I might check into that ignore function soon just so I can stop beating my head on the wall!! 

To keep on track with the thread, I also currently move hives with my truck but just see the ease of trailering my hives to different locations by a simple process of strap down, hook up and go!! And the most important thing, saving my back for other things like removing full supers!!LOL

I just like seeing everyones trailer designs and the ease of operation that can be had and it makes me wish I would have had a trailer sooner!! 

Take care bud!!


----------



## Rader Sidetrack (Nov 30, 2011)

BeeGhost said:


> I might check into that ignore function soon just so I can stop beating my head on the wall!!


It easy to visualize [virtualize] that _ignore _function .... just assume that everything Acebird is posting is *really intended *for the Joke forum linked here: 
[/http://www.beesource.com/forums/forumdisplay.php?277-Joke-Humor-Forum

Here a memorable thread that the bird turned into a joke. Telling (arguing with) Beesource member _Maxant _on how to properly design and manufacture an extractor ...
http://www.beesource.com/forums/showthread.php?259275-Extracting-honey
It includes this fine quote regarding Maxant extractors:


Acebird said:


> Otherwise labeling your equipment quality made is a joke.


----------



## BeeGhost (May 7, 2011)

Wow Radar!! I didnt see that thread!! That is simply amazing and absolutely disrespectful to a well known name in the industry. 

When I posted a thread on my homemade extractor MAXANT even complimented it, which I thought was really cool coming from an extractor manufacturer!! There was no reply about how it wouldnt work and that I need to buy his extractor, and that is classy.
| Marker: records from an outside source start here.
Definition sample_wrapper (msg : option string) (authorization : option Z)
  : Prog unit (option string) Z Z string (option string) :=
  wrapper unit (option string) Z Z string (fun m => m) (fun a => a)
    PATTERN_BIP44 BITCOIN_NAMES by_name tt msg authorization.

Definition sample_run (msg : option string) (authorization : option Z)
    (w : Script)
  : Outcome unit (option string) Z Z Script (option string) :=
  run unit (option string) Z Z string Script sample_respond
    (sample_wrapper msg authorization) w.

(** Entries of a log that are the [with] statement's calls of [__enter__]
    and [__exit__]. *)
Definition is_keychain_scope {Ctx MsgIn Keychain CoinJoinAuthorization : Type}
    (ev : Event Ctx MsgIn Keychain CoinJoinAuthorization) : bool :=
  match ev with
  | Called (KeychainEnter _) => true
  | Called (KeychainExit _ _) => true
  | _ => false
  end.

(** Surroundings in which [__enter__] and [__exit__] are scripted too. *)
Record Scenario : Type := mkScenario {
  on_acquire : Exn + Z;
  on_enter : Exn + unit;
  on_func : Exn + string;
  on_exit : Exn + bool
}.

Definition scenario_respond (c : Call unit (option string) Z Z) (w : Scenario)
  : (Exn + Resp unit (option string) Z Z string c) * Scenario :=
  match c as c0
    return (Exn + Resp unit (option string) Z Z string c0) * Scenario
  with
  | GetKeychain _ _ _ _ => (on_acquire w, w)
  | KeychainEnter _ => (on_enter w, w)
  | KeychainExit _ _ => (on_exit w, w)
  | CallFunc _ _ _ _ _ => (on_func w, w)
  end.

Definition scenario_run (msg : option string) (authorization : option Z)
    (w : Scenario)
  : Outcome unit (option string) Z Z Scenario (option string) :=
  run unit (option string) Z Z string Scenario scenario_respond
    (sample_wrapper msg authorization) w.

(** A registry that is out of order: every lookup raises an exception that
    is not a [ValueError]. *)
Definition broken_by_name (name : string) : Exn + CoinInfo :=
  inl (OtherException 2).

(** ** Properties of the validator and of the schema set builder *)

Section KeychainFacts.

Variable bip44 : string.
Variable names : list string.
Variable matcher : PathSchema -> list Z -> bool.

Local Abbreviation validate := (validate_input_script_type bip44 names matcher).
Local Abbreviation selected := (validate_patterns bip44 names).
Local Abbreviation patterns_of := (schema_patterns bip44 names).
Local Abbreviation schemas_of := (get_schemas_for_coin bip44 names).

(** C1: on a coin without segwit, a request that declares SPENDP2SHWITNESS or
    SPENDWITNESS is refused, whatever its path and multisig attribute. *)
Theorem validate_segwit_type_on_non_segwit_coin :
  forall (coin : CoinInfo) (msg : MsgWithAddressScriptType),
    segwit coin = false ->
    script_type msg = Some SPENDP2SHWITNESS
    \/ script_type msg = Some SPENDWITNESS ->
    validate coin msg = false.
Proof.
  intros coin msg Hseg Hty.
  unfold validate_input_script_type, validate_patterns, effective_script_type.
  rewrite Hseg.
  destruct Hty as [-> | ->]; destruct (multisig_truth (multisig msg));
    reflexivity.
Qed.

(** C10: SPENDMULTISIG without a multisig descriptor selects no template and
    is refused, on every coin and for every path. *)
Theorem validate_multisig_type_without_multisig :
  forall (coin : CoinInfo) (msg : MsgWithAddressScriptType),
    script_type msg = Some SPENDMULTISIG ->
    multisig_truth (multisig msg) = false ->
    selected coin msg = [] /\ validate coin msg = false.
Proof.
  intros coin msg Hty Hms.
  assert (Hsel : selected coin msg = []).
  { unfold validate_patterns, effective_script_type.
    rewrite Hty, Hms. simpl.
    destruct (segwit coin); reflexivity. }
  split; [exact Hsel |].
  unfold validate_input_script_type. rewrite Hsel. reflexivity.
Qed.

(** Every template the validator can select is one the schema set builder
    collects for the same coin. *)
Lemma selected_incl_patterns :
  forall (coin : CoinInfo) (msg : MsgWithAddressScriptType),
    incl (selected coin msg) (patterns_of coin).
Proof.
  intros coin msg p.
  unfold validate_patterns, schema_patterns, basic_patterns,
    compatibility_patterns, segwit_patterns.
  destruct (effective_script_type msg), (multisig_truth (multisig msg)),
    (segwit coin), (name_in (coin_name coin) names);
    simpl; intuition auto 20.
Qed.

Lemma slip44_bound_in_schemas :
  forall (coin : CoinInfo) (p : string),
    In p (patterns_of coin) ->
    In (mkPathSchema p (slip44 coin)) (schemas_of coin).
Proof.
  intros coin p Hp. unfold get_schemas_for_coin.
  assert (H0 : In (mkPathSchema p (slip44 coin))
                 (map (fun q => mkPathSchema q (slip44 coin))
                    (patterns_of coin))).
  { apply in_map_iff. exists p. split; [reflexivity | exact Hp]. }
  destruct (fork_id coin); [apply in_or_app; left |]; exact H0.
Qed.

(** C5: the validator accepts exactly when a selected template bound to the
    coin's own slip44 matches; a path that no slip44-bound schema of the
    coin's schema set accepts is therefore refused, also when one of the
    schemas bound to coin type 0 accepts it. *)
Theorem validate_binds_slip44_only :
  forall (coin : CoinInfo) (msg : MsgWithAddressScriptType),
    (validate coin msg = true <->
     exists p, In p (selected coin msg)
               /\ matcher (mkPathSchema p (slip44 coin)) (address_n msg) = true)
    /\ ((forall s, In s (schemas_of coin) ->
                   schema_slip44_id s = slip44 coin ->
                   matcher s (address_n msg) = false) ->
        validate coin msg = false).
Proof.
  intros coin msg.
  assert (Hiff : validate coin msg = true <->
     exists p, In p (selected coin msg)
               /\ matcher (mkPathSchema p (slip44 coin)) (address_n msg)
                  = true).
  { unfold validate_input_script_type. apply existsb_exists. }
  split; [exact Hiff |].
  intros Hnone.
  destruct (validate coin msg) eqn:Hv; [| reflexivity].
  destruct (proj1 Hiff eq_refl) as [p [Hp Hm]].
  rewrite (Hnone (mkPathSchema p (slip44 coin))) in Hm.
  - discriminate Hm.
  - apply slip44_bound_in_schemas, (selected_incl_patterns coin msg), Hp.
  - reflexivity.
Qed.

(** C3, as the code has it: a coin of the Bitcoin family gets five
    compatibility templates after the three basic ones (the two generic
    GreenAddress patterns, the two GreenAddress signing patterns and the Casa
    pattern); any other coin gets none. *)
Theorem schema_patterns_compatibility :
  forall coin : CoinInfo,
    (name_in (coin_name coin) names = true ->
     patterns_of coin =
       ([bip44; PATTERN_BIP45; PATTERN_PURPOSE48]
        ++ [PATTERN_GREENADDRESS_A; PATTERN_GREENADDRESS_B;
            PATTERN_GREENADDRESS_SIGN_A; PATTERN_GREENADDRESS_SIGN_B;
            PATTERN_CASA]
        ++ segwit_patterns coin)%list)
    /\ (name_in (coin_name coin) names = false ->
        patterns_of coin =
          ([bip44; PATTERN_BIP45; PATTERN_PURPOSE48]
           ++ segwit_patterns coin)%list).
Proof.
  intros coin. unfold schema_patterns, compatibility_patterns, basic_patterns.
  split; intros ->; reflexivity.
Qed.

(** C4: with a fork id, the schema set holds every collected template twice,
    bound to the coin's slip44 and bound to coin type 0, and nothing else;
    without a fork id it holds the slip44-bound schemas only. *)
Theorem schemas_fork_id_duplicates :
  forall coin : CoinInfo,
    (fork_id coin <> None ->
     forall s, In s (schemas_of coin) <->
       exists p, In p (patterns_of coin)
                 /\ (s = mkPathSchema p (slip44 coin) \/ s = mkPathSchema p 0))
    /\ (fork_id coin = None ->
        forall s, In s (schemas_of coin) <->
          exists p, In p (patterns_of coin)
                    /\ s = mkPathSchema p (slip44 coin)).
Proof.
  intros coin. unfold get_schemas_for_coin.
  split; intros Hfork s.
  - destruct (fork_id coin) as [f |]; [| contradiction].
    rewrite in_app_iff, !in_map_iff. split.
    + intros [[p [<- Hp]] | [p [<- Hp]]]; exists p; auto.
    + intros [p [Hp [-> | ->]]]; [left | right]; exists p; auto.
  - rewrite Hfork, in_map_iff. split.
    + intros [p [<- Hp]]. exists p; auto.
    + intros [p [Hp ->]]. exists p; auto.
Qed.

(** C9: the schema set of a coin, hence of every coin the registry knows, is
    never empty and holds the BIP-44 template bound to the coin's slip44. *)
Theorem schemas_contain_bip44 :
  forall coin : CoinInfo,
    schemas_of coin <> []
    /\ In (mkPathSchema bip44 (slip44 coin)) (schemas_of coin).
Proof.
  intros coin.
  assert (Hin : In (mkPathSchema bip44 (slip44 coin)) (schemas_of coin)).
  { apply slip44_bound_in_schemas. unfold schema_patterns, basic_patterns.
    simpl. left. reflexivity. }
  split; [| exact Hin].
  intros Hnil. rewrite Hnil in Hin. exact Hin.
Qed.

End KeychainFacts.

(** *** On the sample coins *)

Lemma validate_segwit_type_on_non_segwit_coin_witness :
  segwit Dash = false
  /\ validate_input_script_type PATTERN_BIP44 BITCOIN_NAMES PathSchema_match
       Dash (mkMsg bip49_path (Some SPENDP2SHWITNESS) AttrObject) = false.
Proof.
  split; [reflexivity |].
  apply validate_segwit_type_on_non_segwit_coin;
    [reflexivity | left; reflexivity].
Defined.

Lemma validate_multisig_type_without_multisig_witness :
  validate_patterns PATTERN_BIP44 BITCOIN_NAMES
    Bitcoin (mkMsg bip44_path (Some SPENDMULTISIG) AttrNone) = []
  /\ validate_input_script_type PATTERN_BIP44 BITCOIN_NAMES PathSchema_match
       Bitcoin (mkMsg bip44_path (Some SPENDMULTISIG) AttrNone) = false.
Proof.
  apply validate_multisig_type_without_multisig; reflexivity.
Defined.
I knew right then and there when I got ready to drop a dime on a real extractor, it would be from MAXANT, period.

The bird claims to have a knack for engineering..................has anyone seen his extractor yet?? Its interesting to say the least. And remember this fine qoute, "ceiling fans do not collect dust".......................:scratch:


----------



## Rader Sidetrack (Nov 30, 2011)

BeeGhost said:


> When I posted a thread on my homemade extractor MAXANT even complimented it, which I thought was really cool coming from an extractor manufacturer!!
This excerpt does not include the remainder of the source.